Lavoe entonces sonaba solo, era ya historia y mística, pero su vida desordenada no lo dejaba ser feliz, la muerte de su hijo en un accidente muy extraño, la muerte de su padre y de su suegra, y la depresión que le causaba los recuerdos de su infancia al lado de su madre que lo dejó huérfano desde muy pequeño, más sus constantes abusos de estupefacientes, lo obligan a ensayar su primer suicidio. El infortunio y la mano del Todopoderoso al que le cantaba lo ayudaron a caer sobre una marquesina del hotel desde donde se lanzó. Todavía no era su día, pero si su noche. Lavoe empezaba a deteriorarse, su voz a apagarse.
Nos legó grandes discos y temas que hasta ahora suenan en cada fiestón de año nuevo o de cualquier celebración. Nos regaló su esmerado repertorio que van desde el son, el guaguancó, la guaracha, la bomba, el danzón, el montuno, el calipso, la salsa, el latín jazz y sobre todo el bolero. Sus letras son dardos que entran y salen en el alma cada vez que un dedo pone play en alguno de sus discos, sus quiebres respiran dolor y aguantan la saliva en el atracadero del espíritu, su voz duele y alegra al mismo tiempo, su sabor y sonido, despierta al más indiferente, sus coros son cantados en grupos bulliciosos de muchedumbre deseosa por vivir feliz, o en un solitario rincón escondido entre el tocadisco y el llanto. Es el efecto Lavoe, los que lo escucharon me entienden. A él nadie lo entendió.
La legalidad le fue esquiva en cada momento, solo una, la ley de consecuencia se le apareció cuando menos lo esperaba, el VIH lo sobrecogió taciturno entre sus vueltas y tratando inútilmente de cantar, ante un escenario que no dejaba de llorar por ver al gran Lavoe intentando lo imposible, el hombre que respiraba debajo del agua ya no podía sostenerse por sí solo, Héctor ya no bateaba de nuevo.
El 29 de junio de 1993, en el Memorial Hospital de Queens se apagó la voz y figura de una de las leyendas más vivas de la salsa, el cantante de los cantantes, así queremos recordarlo, bailando al lado de su esposa, la “Puchi” de toda su vida, meneando su flaca figura y guiñando el ojo a Ismael Miranda en aquel estadio africano que puso de vuelta y media a todos los negritos presentes que no paraban de bailar, o agarrándose el oído y gritando una melodía ensimismada en la vieja Feria del Hogar, sonriendo con la sonrisa del salsero y de aquel niño chalaco que lo miraba obnubilado aquella noche gris que pasó por mi cabeza que nunca más regresaría.

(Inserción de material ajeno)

(* ===== verification/Persister.v ===== *)
(** * The persister (code/src/raft/persister.go)

    Stable storage of one server: the encoded Raft state and the encoded
    service snapshot.  Every method runs under the persister's own mutex, so
    each is one atomic function here; [clone] copies a byte slice, which for
    an immutable list is the list itself. *)

From S2P Require Import Prelude Gob.

Record Persister := mkPersister {
  raftstate : bytes;
  snapshot : bytes;
}.

#[export] Instance Persister_eta : Settable Persister :=
  λ p, mkPersister (raftstate p) (snapshot p).
#[export] Instance set_raftstate : Setter raftstate := ltac:(derive_setter).
#[export] Instance set_snapshot : Setter snapshot := ltac:(derive_setter).

Definition MakePersister : Persister := mkPersister [] [].

Definition clone (orig : bytes) : bytes := orig.

Definition Copy (ps : Persister) : Persister :=
  mkPersister (raftstate ps) (snapshot ps).

Definition SaveRaftState (state : bytes) (ps : Persister) : Persister :=
  ps <| raftstate := clone state |>.

Definition ReadRaftState (ps : Persister) : bytes := clone (raftstate ps).

Definition RaftStateSize (ps : Persister) : Z := zlen (raftstate ps).

Definition SaveStateAndSnapshot (state snap : bytes) (ps : Persister) : Persister :=
  ps <| raftstate := clone state |> <| snapshot := clone snap |>.

Definition ReadSnapshot (ps : Persister) : bytes := clone (snapshot ps).

Definition SnapshotSize (ps : Persister) : Z := zlen (snapshot ps).

Lemma Copy_id ps : Copy ps = ps.
Proof. by destruct ps. Qed.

Mi esposa a quien descubrió a Lavoe gracias a mi, advirtió algo que un fanático de su música como yo nunca noté, en todas sus letras había fatalismo tal vez él mismo atrajo eso, no lo sé, solo Dios lo sabe.

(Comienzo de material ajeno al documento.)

Lemma leaderUpdateCommit_Ok rf rf' :
  leaderUpdateCommit rf = Ok rf' →
  ∃ c, rf' = rf <| commitIndex := c |> ∧ commitIndex rf ≤ c.
Proof.
  unfold leaderUpdateCommit. intros H. go_inv. case_decide; [done|]. go_inv.
  eexists. split; [done|lia].
Qed.

Lemma refused_Ok server rf rf' sp :
  refused server rf = Ok (rf', sp) →
  ∃ n, rf' = rf <| nextIndex := <[server := n]> (nextIndex rf) |>.
Proof.
  unfold refused. intros H. go_inv.
  match goal with H : go_store _ _ _ = Ok _ |- _ => apply go_store_Ok in H as [? ->] end.
  rewrite Nat2Z.id. eauto.
Qed.

Lemma sendAppendEntriesPre_effect server L rf rf' :
  (λ r, r.1.1) <$> sendAppendEntriesPre server rf = Ok rf' →
  effect (EvSendAppendEntries server) L rf rf'.
Proof.
  intros ([[rf1 a] sp] & H & ->)%fmap_Ok. unfold sendAppendEntriesPre in H. go_inv.
  case_decide; [|case_decide]; go_inv; [|by apply effect_same..].
  match goal with H : go_store _ _ _ = Ok _ |- _ => apply go_store_Ok in H as [? ->] end.
  volatile_tac.
Qed.

Lemma sendAppendEntriesPost_effect env server args ok reply L rf rf' :
  (λ r, r.1.1) <$> sendAppendEntriesPost env server args ok reply rf = Ok rf' →
  effect (EvAppendEntriesReply server args ok reply) L rf rf'.
Proof.
  intros ([[rf1 sp] b] & H & ->)%fmap_Ok. unfold sendAppendEntriesPost in H. cbn.
  destruct ok; cbn in H; [|by go_inv; apply effect_same].
  case_decide; [by go_inv; apply effect_same|].
  case_match; [|case_match; [|case_decide]]; go_inv.
  - match goal with H : leaderUpdateCommit _ = Ok _ |- _ =>
      apply leaderUpdateCommit_Ok in H as (c & -> & Hc) end.
    repeat match goal with H : go_store _ _ _ = Ok _ |- _ => apply go_store_Ok in H as [? ->] end.
    volatile_tac.
  - match goal with H : go_store _ _ _ = Ok _ |- _ => apply go_store_Ok in H as [? ->] end.
    volatile_tac.
  - apply eff_follow. by left.
  - match goal with x : prod _ _ |- _ => destruct x as [rf2 sp2] end. go_inv.
    match goal with H : refused _ _ = Ok _ |- _ => apply refused_Ok in H as [n ->] end.
    volatile_tac.
Qed.

Lemma run_event_effect env ev L rf rf' :
  rep L rf → run_event env ev rf = Ok rf' → effect ev L rf rf'.
Proof.
  intros R H. destruct ev as [|c|args|ok reply|server|args|server args ok reply| |index snapshot
    |args|server args ok reply|]; cbn [run_event] in H.
  - go_inv. apply ticker_effect.
  - go_inv. unfold Start. destruct (decide (status rf ≠ Leader)) as [|Hl]; [done|].
    apply eff_start. by apply dec_stable.
  - by eapply RequestVote_effect.
  - go_inv. apply handleSendRequestVote_effect.
  - by apply sendAppendEntriesPre_effect.
  - by eapply AppendEntries_effect.
  - by eapply sendAppendEntriesPost_effect.
  - pose proof (commitToApplyChannelWithLock_eq L rf R) as He.
    destruct (apply_table L rf) as [[a msgs]|] eqn:Ea.
    + rewrite He in H. cbn in H. go_inv. by eapply eff_apply.
    + destruct He as [why He]. by rewrite He in H.
  - destruct (SnapshotAt_eq L rf index snapshot R) as (H1 & H2 & H3).
    destruct (decide (snapshotEntriesAmount rf ≤ index ≤ commitIndex rf)).
    + destruct (decide (index < zlen L)).
      * rewrite (proj1 (H1 ltac:(done) ltac:(done))) in H. go_inv. by apply eff_compact.
      * destruct (H3 ltac:(done) ltac:(lia)) as [why Hw]. by rewrite Hw in H.
    + rewrite H2 in H by lia. go_inv. apply effect_same.
  - rewrite (InstallSnapshotLocked_eq _ L _ _ R) in H. cbn in H. go_inv.
    case_decide; [done|]. case_decide.
    + apply eff_follow. destruct (decide (currentTerm rf < IS_Term args)); [by left|].
      right. split; [lia|done].
    + eapply eff_install; [done|lia..].
  - unfold sendInstallSnapshotPost in H. destruct ok; go_inv.
    + case_decide; [apply eff_follow; by left|done].
    + repeat match goal with H : go_store _ _ _ = Ok _ |- _ => apply go_store_Ok in H as [? ->] end.
      volatile_tac.
  - go_inv. volatile_tac.
Qed.

(** ** The log *)

(** [Ls] is a log up to the last entry a snapshot includes: as long as the
    request says, and ending in an entry of the term it says. *)
Definition covered (args : InstallSnapshotArgs) (Ls : list (LogEntity Cmd)) : Prop :=
  zlen Ls = IS_LastIncludedIndex args + 1 ∧ IS_LastIncludedTerm args = term_before Ls (length Ls).

(** The full log after a critical section that was given the log [L]. *)
Lemma effect_rep ev L rf rf' :
  rep L rf → effect ev L rf rf' →
  rep L rf' ∨
  (∃ c, status rf = Leader ∧ status rf' = Leader ∧ currentTerm rf' = currentTerm rf ∧
     rep (L ++ [mkLogEntity (currentTerm rf) c]) rf') ∨
  (∃ args, ev = EvAppendEntries args ∧ status rf' = Follower ∧
     currentTerm rf ≤ AE_Term args ∧ consistent L args rf = true ∧
     rep (replace_suffix L args) rf') ∨
  (∃ args, ev = EvInstallSnapshot args ∧ status rf' = Follower ∧
     currentTerm rf ≤ IS_Term args ∧
     snapshotEntriesAmount rf ≤ IS_LastIncludedIndex args ∧
     snapshotEntriesAmount rf' = IS_LastIncludedIndex args + 1 ∧
     ∀ Ls, covered args Ls → rep (install_suffix Ls L) rf').
Proof.
  intros R He.
  destruct He as [rf' Hv|env t v Hok|env -> Hs|env rf1 reply -> Hs -> Hm|c Hs
    |env args -> Ht Hpos Hc|a msgs -> Ha|index snapshot Hi HL|env args -> Ht Hi].
  - left. by eapply volatile_rep.
  - left. by apply becomeFollower_rep.
  - left. by apply (rep_same_log L rf).
  - left. eapply rep_same_log; [apply becomeLeader_same_log|].
    case_decide; [eapply volatile_rep; [apply volatile_gainVote|]|]; exact R.
  - right. left. exists c. split_and!; [done..|].
    apply rep_persist, appendToLogEntries_rep, R.
  - right. right. left. exists args. split_and!; [done..|]. by apply accepted_rep.
  - left. eapply rep_same_log; [|exact R]. done.
  - left. eapply (SnapshotAt_eq L rf index snapshot R); lia.
  - right. right. right. pose proof (rep_bounds _ _ R).
    exists args. split_and!; [done..|]. intros Ls [Hlen Hterm].
    apply installed_rep; [done| |lia|done]. intros ->. cbn in Hlen. lia.
Qed.

(** There is a prefix that a snapshot can stand for. *)
Lemma covered_exists args : 0 ≤ IS_LastIncludedIndex args → ∃ Ls, covered args Ls.
Proof.
  intros Hi.
  exists (replicate (S (Z.to_nat (IS_LastIncludedIndex args))) (mkLogEntity (Cmd := Cmd) (IS_LastIncludedTerm args) INil)).
  split; rewrite length_replicate; [lia|]. unfold term_before. by rewrite lookup_replicate_2 by lia.
Qed.

(** A peer is well formed when its compacted log represents some log. *)
Definition wf rf : Prop := ∃ L, rep L rf.

Lemma wf_run_event env ev rf rf' : wf rf → run_event env ev rf = Ok rf' → wf rf'.
Proof.
  intros [L R] H. apply (run_event_effect _ _ L) in H; [|done].
  apply (effect_rep _ L) in H as [?|[(c & _ & _ & _ & ?)|[(args & _ & _ & _ & _ & ?)|
    (args & _ & _ & _ & Hi & _ & Hr)]]]; [by eexists..| |done].
  pose proof (rep_bounds _ _ R). destruct (covered_exists args) as [Ls Hc]; [lia|]. by eexists; apply Hr.
Qed.

(** ** Durability *)

Definition default_pdata : PersistData Cmd := (0, -1, [fillerEntry], 0, -1).

(** What [Make] would recover from a persister. *)
Definition recovered (ps : Persister) : option (PersistData Cmd) :=
  match ReadRaftState ps with
  | [] => Some default_pdata
  | b => gob_decode b
  end.

(** Stable storage holds exactly the persistent fields. *)
Definition durable rf : Prop := recovered (persister rf) = Some (pdata rf).

Lemma recovered_encoded rf (ps : Persister) :
  raftstate ps = getPersistData rf → recovered ps = Some (pdata rf).
Proof.
  intros E. unfold recovered, ReadRaftState, clone. rewrite E.
  unfold getPersistData. destruct (gob_encode (pdata rf)) eqn:Eg.
  - by apply gob_encode_nonempty in Eg.
  - by rewrite <- Eg, gob_decode_encode.
Qed.

Lemma durable_persist rf : durable (persist rf).
Proof. unfold durable. change (pdata (persist rf)) with (pdata rf). by apply recovered_encoded. Qed.

Lemma durable_persistAndSnapshot snap rf : durable (persistAndSnapshot snap rf).
Proof.
  unfold durable. change (pdata (persistAndSnapshot snap rf)) with (pdata rf).
  by apply recovered_encoded.
Qed.
Hint Resolve durable_persist durable_persistAndSnapshot : core.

Lo cierto es que efectivamente nunca más regresó, sin embargo no hay que hacer mucho para traerlo de nuevo a la mente, el sentimiento y a los pies, pues regresa cada viernes cuando Pacho Hurtado se desdobla con “Emborráchame de amor” desde un confín del Jazz Zone, regresa cada fin de semana en la radiola, en el equipo de sonido, en el estéreo, o en el parlante de la computadora de cada casa vibrante que no deja de oírlo, y sobre todo, regresa a mi corazón cada vez que me acuerdo de aquellas nobles calles chalacas donde deje los mejores recuerdos de mi vida, y el eco eterno de su voz.